* Exercise aim *
Reproduce the records below exactly, but only between the lines holding "whenever one of" and "rewrite Hlog1 in", inclusive.

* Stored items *
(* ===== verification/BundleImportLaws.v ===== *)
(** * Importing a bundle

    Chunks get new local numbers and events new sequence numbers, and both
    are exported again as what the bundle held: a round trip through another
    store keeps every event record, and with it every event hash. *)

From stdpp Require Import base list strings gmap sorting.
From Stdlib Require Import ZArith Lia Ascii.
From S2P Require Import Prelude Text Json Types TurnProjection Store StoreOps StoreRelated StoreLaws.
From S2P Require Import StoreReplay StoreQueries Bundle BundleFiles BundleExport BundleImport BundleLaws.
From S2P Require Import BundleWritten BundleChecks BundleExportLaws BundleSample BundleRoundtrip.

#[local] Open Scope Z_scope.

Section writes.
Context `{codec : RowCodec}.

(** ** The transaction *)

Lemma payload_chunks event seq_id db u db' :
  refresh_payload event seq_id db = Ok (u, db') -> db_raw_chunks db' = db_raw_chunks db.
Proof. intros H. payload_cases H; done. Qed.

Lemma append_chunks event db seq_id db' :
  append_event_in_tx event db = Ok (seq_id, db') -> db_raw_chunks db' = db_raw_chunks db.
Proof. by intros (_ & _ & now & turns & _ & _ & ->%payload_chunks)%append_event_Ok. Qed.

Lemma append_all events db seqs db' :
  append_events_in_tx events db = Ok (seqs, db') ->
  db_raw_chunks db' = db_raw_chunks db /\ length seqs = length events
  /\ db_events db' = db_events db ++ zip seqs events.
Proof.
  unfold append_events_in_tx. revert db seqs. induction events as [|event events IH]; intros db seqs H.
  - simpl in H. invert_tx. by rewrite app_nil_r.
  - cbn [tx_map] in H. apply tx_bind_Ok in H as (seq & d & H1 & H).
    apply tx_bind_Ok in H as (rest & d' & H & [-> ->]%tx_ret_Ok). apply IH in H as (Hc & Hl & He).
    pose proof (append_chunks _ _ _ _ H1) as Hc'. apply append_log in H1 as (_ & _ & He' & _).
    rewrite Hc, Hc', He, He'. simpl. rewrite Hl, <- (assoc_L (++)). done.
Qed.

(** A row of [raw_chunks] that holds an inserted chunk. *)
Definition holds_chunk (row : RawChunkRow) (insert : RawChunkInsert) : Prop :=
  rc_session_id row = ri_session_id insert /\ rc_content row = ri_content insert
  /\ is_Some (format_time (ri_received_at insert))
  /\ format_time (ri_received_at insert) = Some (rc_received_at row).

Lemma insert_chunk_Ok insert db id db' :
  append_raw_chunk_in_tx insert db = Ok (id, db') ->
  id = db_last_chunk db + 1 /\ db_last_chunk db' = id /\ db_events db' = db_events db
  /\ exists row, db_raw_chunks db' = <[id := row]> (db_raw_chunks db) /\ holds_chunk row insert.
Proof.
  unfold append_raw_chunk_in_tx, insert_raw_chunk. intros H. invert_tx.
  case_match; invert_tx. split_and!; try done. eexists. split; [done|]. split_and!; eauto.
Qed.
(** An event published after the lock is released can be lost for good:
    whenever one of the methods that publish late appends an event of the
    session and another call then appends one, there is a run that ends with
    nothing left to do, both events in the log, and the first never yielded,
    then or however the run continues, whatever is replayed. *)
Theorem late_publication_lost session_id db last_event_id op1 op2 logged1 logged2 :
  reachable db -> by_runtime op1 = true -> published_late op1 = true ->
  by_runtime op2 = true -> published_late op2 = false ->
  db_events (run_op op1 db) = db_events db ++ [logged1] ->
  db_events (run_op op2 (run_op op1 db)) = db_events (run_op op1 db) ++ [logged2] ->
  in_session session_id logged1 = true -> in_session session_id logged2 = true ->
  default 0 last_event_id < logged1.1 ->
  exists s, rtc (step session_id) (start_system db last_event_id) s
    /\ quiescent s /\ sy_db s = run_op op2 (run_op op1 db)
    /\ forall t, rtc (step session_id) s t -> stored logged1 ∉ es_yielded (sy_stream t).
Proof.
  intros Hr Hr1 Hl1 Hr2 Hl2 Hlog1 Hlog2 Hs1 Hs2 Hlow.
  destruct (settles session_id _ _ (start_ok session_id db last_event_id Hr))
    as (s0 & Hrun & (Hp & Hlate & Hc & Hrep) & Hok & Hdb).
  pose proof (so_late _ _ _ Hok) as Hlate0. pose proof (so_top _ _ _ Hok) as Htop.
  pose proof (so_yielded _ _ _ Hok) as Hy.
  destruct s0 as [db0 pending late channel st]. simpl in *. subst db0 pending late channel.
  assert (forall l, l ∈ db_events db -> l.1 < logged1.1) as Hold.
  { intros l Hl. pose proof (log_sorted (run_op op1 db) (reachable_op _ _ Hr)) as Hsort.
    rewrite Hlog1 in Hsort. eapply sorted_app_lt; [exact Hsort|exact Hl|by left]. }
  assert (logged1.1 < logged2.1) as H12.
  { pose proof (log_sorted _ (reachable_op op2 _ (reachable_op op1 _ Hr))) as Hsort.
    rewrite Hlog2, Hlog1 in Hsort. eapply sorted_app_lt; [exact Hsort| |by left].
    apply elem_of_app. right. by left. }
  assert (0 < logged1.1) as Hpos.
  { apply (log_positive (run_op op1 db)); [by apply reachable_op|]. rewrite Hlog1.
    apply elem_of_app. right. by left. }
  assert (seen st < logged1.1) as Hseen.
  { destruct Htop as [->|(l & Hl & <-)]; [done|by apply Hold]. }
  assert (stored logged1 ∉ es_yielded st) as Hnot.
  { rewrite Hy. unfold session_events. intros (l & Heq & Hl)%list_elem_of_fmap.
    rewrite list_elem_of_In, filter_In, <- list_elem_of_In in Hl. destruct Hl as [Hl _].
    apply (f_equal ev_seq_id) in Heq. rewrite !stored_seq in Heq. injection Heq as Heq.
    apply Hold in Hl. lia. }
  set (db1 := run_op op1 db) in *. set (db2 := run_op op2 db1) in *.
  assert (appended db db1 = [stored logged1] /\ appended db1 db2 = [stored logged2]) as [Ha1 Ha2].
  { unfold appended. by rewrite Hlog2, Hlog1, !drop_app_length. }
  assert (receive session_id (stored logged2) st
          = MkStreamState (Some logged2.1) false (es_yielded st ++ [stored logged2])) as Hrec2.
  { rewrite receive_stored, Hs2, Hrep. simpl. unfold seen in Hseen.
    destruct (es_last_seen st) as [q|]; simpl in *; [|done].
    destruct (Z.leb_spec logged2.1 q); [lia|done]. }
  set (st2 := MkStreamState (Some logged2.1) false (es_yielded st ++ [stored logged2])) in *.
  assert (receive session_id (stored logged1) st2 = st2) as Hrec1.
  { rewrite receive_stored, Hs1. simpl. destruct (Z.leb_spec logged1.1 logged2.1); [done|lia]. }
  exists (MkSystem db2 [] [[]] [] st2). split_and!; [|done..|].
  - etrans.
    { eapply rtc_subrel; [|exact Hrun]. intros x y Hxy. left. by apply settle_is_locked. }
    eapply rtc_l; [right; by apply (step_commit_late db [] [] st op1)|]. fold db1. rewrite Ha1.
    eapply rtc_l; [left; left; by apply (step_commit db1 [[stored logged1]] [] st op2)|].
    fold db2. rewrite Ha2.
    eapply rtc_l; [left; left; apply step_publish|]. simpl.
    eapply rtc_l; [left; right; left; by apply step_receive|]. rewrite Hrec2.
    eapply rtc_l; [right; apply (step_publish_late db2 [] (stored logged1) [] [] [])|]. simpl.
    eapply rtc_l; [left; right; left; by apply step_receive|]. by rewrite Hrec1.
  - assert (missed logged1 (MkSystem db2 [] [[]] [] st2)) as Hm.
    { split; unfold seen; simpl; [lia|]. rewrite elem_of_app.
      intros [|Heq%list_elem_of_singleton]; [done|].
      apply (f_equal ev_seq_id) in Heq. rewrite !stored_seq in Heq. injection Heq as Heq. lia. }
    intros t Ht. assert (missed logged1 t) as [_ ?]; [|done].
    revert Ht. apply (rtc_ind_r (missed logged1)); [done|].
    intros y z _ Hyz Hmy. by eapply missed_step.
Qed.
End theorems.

* Written response *
    whenever one of the methods that publish late appends an event of the
    session and another call then appends one, there is a run that ends with
    nothing left to do, both events in the log, and the first never yielded,
    then or however the run continues, whatever is replayed. *)
Theorem late_publication_lost session_id db last_event_id op1 op2 logged1 logged2 :
  reachable db -> by_runtime op1 = true -> published_late op1 = true ->
  by_runtime op2 = true -> published_late op2 = false ->
  db_events (run_op op1 db) = db_events db ++ [logged1] ->
  db_events (run_op op2 (run_op op1 db)) = db_events (run_op op1 db) ++ [logged2] ->
  in_session session_id logged1 = true -> in_session session_id logged2 = true ->
  default 0 last_event_id < logged1.1 ->
  exists s, rtc (step session_id) (start_system db last_event_id) s
    /\ quiescent s /\ sy_db s = run_op op2 (run_op op1 db)
    /\ forall t, rtc (step session_id) s t -> stored logged1 ∉ es_yielded (sy_stream t).
Proof.
  intros Hr Hr1 Hl1 Hr2 Hl2 Hlog1 Hlog2 Hs1 Hs2 Hlow.
  destruct (settles session_id _ _ (start_ok session_id db last_event_id Hr))
    as (s0 & Hrun & (Hp & Hlate & Hc & Hrep) & Hok & Hdb).
  pose proof (so_late _ _ _ Hok) as Hlate0. pose proof (so_top _ _ _ Hok) as Htop.
  pose proof (so_yielded _ _ _ Hok) as Hy.
  destruct s0 as [db0 pending late channel st]. simpl in *. subst db0 pending late channel.
  assert (forall l, l ∈ db_events db -> l.1 < logged1.1) as Hold.
  { intros l Hl. pose proof (log_sorted (run_op op1 db) (reachable_op _ _ Hr)) as Hsort.
    rewrite Hlog1 in Hsort. eapply sorted_app_lt; [exact Hsort|exact Hl|by left]. }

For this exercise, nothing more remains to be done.